In the constructed model, the m attributes will be divided into $C_{m}^{s}$ subsets, where s denotes the number of elements in each subset. For example, when $m = 4$ , $s = 2$ , it means that there are four attributes in the data set, and each subset divided contains two elements. If the four attributes are represented as A, B, C, and D, then the attribute set can be divided into $C_{4}^{2} = 6$ subsets ${A, B}$ , ${A, C}$ , ${A, D}$ , ${B, C}$ , ${B, D}$ , and ${C, D}$ . In particular, when $s = m$ means that all attributes are subdivided into a subset, and when $s = 1$ denotes that each attribute is considered a subset. $C_{m}^{s}$ new training sets are obtained based on the partition of attribute sets, which are composed of samples associated with subsets of attributes. The K-means method will be employed in all training sets that will be grouped into p classes. Two properties are employed to express the clustering results, cluster centroid and radius, where the radius is defined as the distance between the centroid and the farthest point. Therefore, $p \times C_{m}^{s}$ cluster centroid and radius can be obtained as $κ_{i}^{j}$ and $ψ_{i}^{j}, i = 1, \dots, p, j = 1, \dots, C_{m}^{s}$ . Taking the jth training set as an example, all its samples will be clustered into p classes, for ith class, let the true label of the sample in it be $L_{i}^{υ}, υ = 1, \dots, p$ . The cluster center and radius of a class constitute a region whose category label is defined as the label of the points with the most samples in this region, that is, $L_{i}^{μ} = ma x_{υ} L_{i}^{υ}$ , where $\max$ denotes the maximum in number. Now, $C_{m}^{s}$ s-dimensional clustering results are obtained, which are composed of multiple labeled regions, thereby the model to determine BPA is established, and the detailed modeling process will be manifested by an illustrative example.

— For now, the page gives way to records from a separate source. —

Lemma strncasecmp_lex m l r x y n :
  cstr m l x -> cstr m r y -> 0 <= n ->
  (strncasecmp m l r n ?= 0)
  = lex (fold (firstn (Z.to_nat n) x)) (fold (firstn (Z.to_nat n) y)).
Proof.
  intros Hx Hy Hn. unfold strncasecmp. destruct (Z.eqb_spec n 0) as [->|H0]; [reflexivity|].
  replace (Z.to_nat n) with (S (Z.to_nat (n - 1))) by lia.
  rewrite <- (Z2Nat.id (n - 1)) at 2 by lia. generalize (Z.to_nat (n - 1)) as k.
  clear n Hn H0. intros k. revert l r x y Hx Hy.
  induction k as [|k IH]; intros l r x y Hx Hy; cbn [while];
    destruct x as [|a x], y as [|b y]; cbn [cstr] in Hx, Hy;
    try destruct Hx as (Ha & Hr & Hx); try destruct Hy as (Hb & Hr' & Hy);
    try (rewrite Ha; replace (a =? 0) with false by lia);
    try (rewrite Hb; replace (b =? 0) with false by lia);
    try rewrite Hx; try rewrite Hy;
    try pose proof (tolower_pos a Hr); try pose proof (tolower_pos b Hr');
    change (0 =? 0) with true; cbn [negb andb firstn map]; change (Ctype.tolower 0) with 0;
    rewrite ?andb_false_r; cbn [andb];
    rewrite ?Ha, ?Hb; try rewrite Hx; try rewrite Hy; change (Ctype.tolower 0) with 0;
    try reflexivity; try (cbn [lex]; apply Z.compare_lt_iff + apply Z.compare_gt_iff; lia).
  - destruct (Z.eq_dec (Ctype.tolower a) (Ctype.tolower b)) as [E|Hne]; [|now rewrite lex_diff].
    now rewrite E, lex_same, Z.sub_diag.
  - rewrite same_fold_eq. replace (Z.of_nat (S k) =? 0) with false by lia. cbn [negb andb].
    destruct (Z.eqb_spec (Ctype.tolower a) (Ctype.tolower b)) as [E|Hne].
    + rewrite E, lex_same. replace (Z.of_nat (S k) - 1) with (Z.of_nat k) by lia. now apply IH.
    + cbv beta iota. rewrite Ha, Hb. now rewrite lex_diff.
Qed.

Lemma lex_Eq_eq x y : lex x y = Eq <-> x = y.
Proof.
  split; [|intros ->; induction y as [|b y IH]; [reflexivity|now rewrite lex_same]].
  revert y. induction x as [|a x IH]; intros [|b y]; try discriminate; [reflexivity|].
  cbn [lex]. destruct (Z.compare_spec a b) as [->|H|H]; try discriminate.
  intros H. f_equal. now apply IH.
Qed.

Lemma prefix_of_firstn n h : prefix_of n h = true <-> firstn (length n) h = n.
Proof.
  revert h. induction n as [|a n IH]; intros [|b h]; cbn [prefix_of length firstn];
    try (split; [reflexivity + discriminate|]; reflexivity + discriminate).
  rewrite andb_true_iff, IH, Z.eqb_eq. split; [intros [-> ->]; reflexivity|].
  intros [= -> E]. now split.
Qed.

(** One place of strcasestr. *)
Lemma strncasecmp_prefix m h n hs ns :
  cstr m h hs -> cstr m n ns ->
  strncasecmp m h n (Z.of_nat (length ns)) =? 0 = prefix_of (fold ns) (fold hs).
Proof.
  intros Hh Hn. pose proof (strncasecmp_lex m h n hs ns (Z.of_nat (length ns)) Hh Hn ltac:(lia)) as H.
  rewrite Nat2Z.id, firstn_all in H.
  apply eq_true_iff_eq. rewrite prefix_of_firstn, length_map, firstn_map, <- lex_Eq_eq, <- H.
  now rewrite Z.eqb_eq, Z.compare_eq_iff.
Qed.

(** strcasestr finds the first place where the needle is a prefix of the text up
    to the case of the letters A to Z; strcasecmp and strncasecmp order the folded
    strings, and their first [k] bytes. *)
Theorem strcasestr_correct fuel m h n hs ns k :
  wf_mem m -> cstr m h hs -> cstr m n ns -> (length hs + length ns < fuel)%nat -> 0 <= k ->
  strcasestr fuel m h n
  = Some (option_map (fun i => h + Z.of_nat i) (find_sub (fold ns) (fold hs))) /\
  (exists v, strcasecmp fuel m h n = Some v /\ (v ?= 0) = lex (fold hs) (fold ns)) /\
  (strncasecmp m h n k ?= 0) = lex (fold (firstn (Z.to_nat k) hs)) (fold (firstn (Z.to_nat k) ns)).
Proof.
  intros Hm Hh Hn Hf Hk. split; [|split; [apply strcasecmp_lex; auto; lia|now apply strncasecmp_lex]].
  unfold strcasestr. rewrite (strlen_cstr m n ns) by (assumption || lia). cbn [bind].
  destruct (Z.eqb_spec (Z.of_nat (length ns)) 0) as [E|E].
  { destruct ns; [|cbn [length] in E; lia].
    destruct hs; cbn [find_sub prefix_of option_map map]; now rewrite Z.add_0_r. }
  clear Hm Hk. revert h fuel Hh Hf. induction hs as [|b hs IH]; intros h [|fuel] Hh Hf;
    cbn [length] in Hf; try lia; cbn [loop].
  - cbn [cstr] in Hh. rewrite Hh. change (0 =? 0) with true. cbn [negb]. destruct ns; [cbn in E; lia|reflexivity].
  - pose proof Hh as (Hb & Hr & Ht). rewrite (strncasecmp_prefix m h n (b :: hs) ns Hh Hn), Hb.
    replace (b =? 0) with false by lia. cbn [negb map find_sub].
    destruct (prefix_of (fold ns) (Ctype.tolower b :: fold hs)).
    + cbn [option_map]. now rewrite Z.add_0_r.
    + rewrite (IH (h + 1) fuel Ht ltac:(lia)). f_equal.
      destruct (find_sub (fold ns) (fold hs)) as [i|]; cbn [option_map]; [|reflexivity]. f_equal. lia.
Qed.

Lemma strcasestr_correct_witness :
  strcasestr 64 (upd_list (str_mem 5 [104; 101; 76; 76; 111]) 40 [108; 76; 79]) 5 40 = Some (Some 7).
Proof.
  apply (strcasestr_correct 64 _ 5 40 [104; 101; 76; 76; 111] [108; 76; 79] 0); try lia.
  - apply upd_list_wf; [apply str_mem_wf|]; repeat constructor; lia.
  - vm_compute. repeat split; lia.
  - vm_compute. repeat split; lia.
  - cbn. lia.
Defined.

Generate BPAs based on the constructed model

In the previous section, the BPA generation model is built, and then we will introduce how to generate BPA according to the established model. The following details of BPA generation based on this model will be introduced. For a certain attribute value in a sample of BPA to be generated, according to the model established in the previous step, the number of s-dimensional clustering regions corresponding to it is $C_{m - 1}^{s - 1}$ . In the sample to be generated BPA, the combination of attribute values corresponding to the $C_{m - 1}^{s - 1}$ regions will be projected to these regions. The point will fall in the area identified by a class label that will be considered as the category to which the point belongs. Note that the sample point may belong to one category or several categories when the point is covered by the area of several categories simultaneously.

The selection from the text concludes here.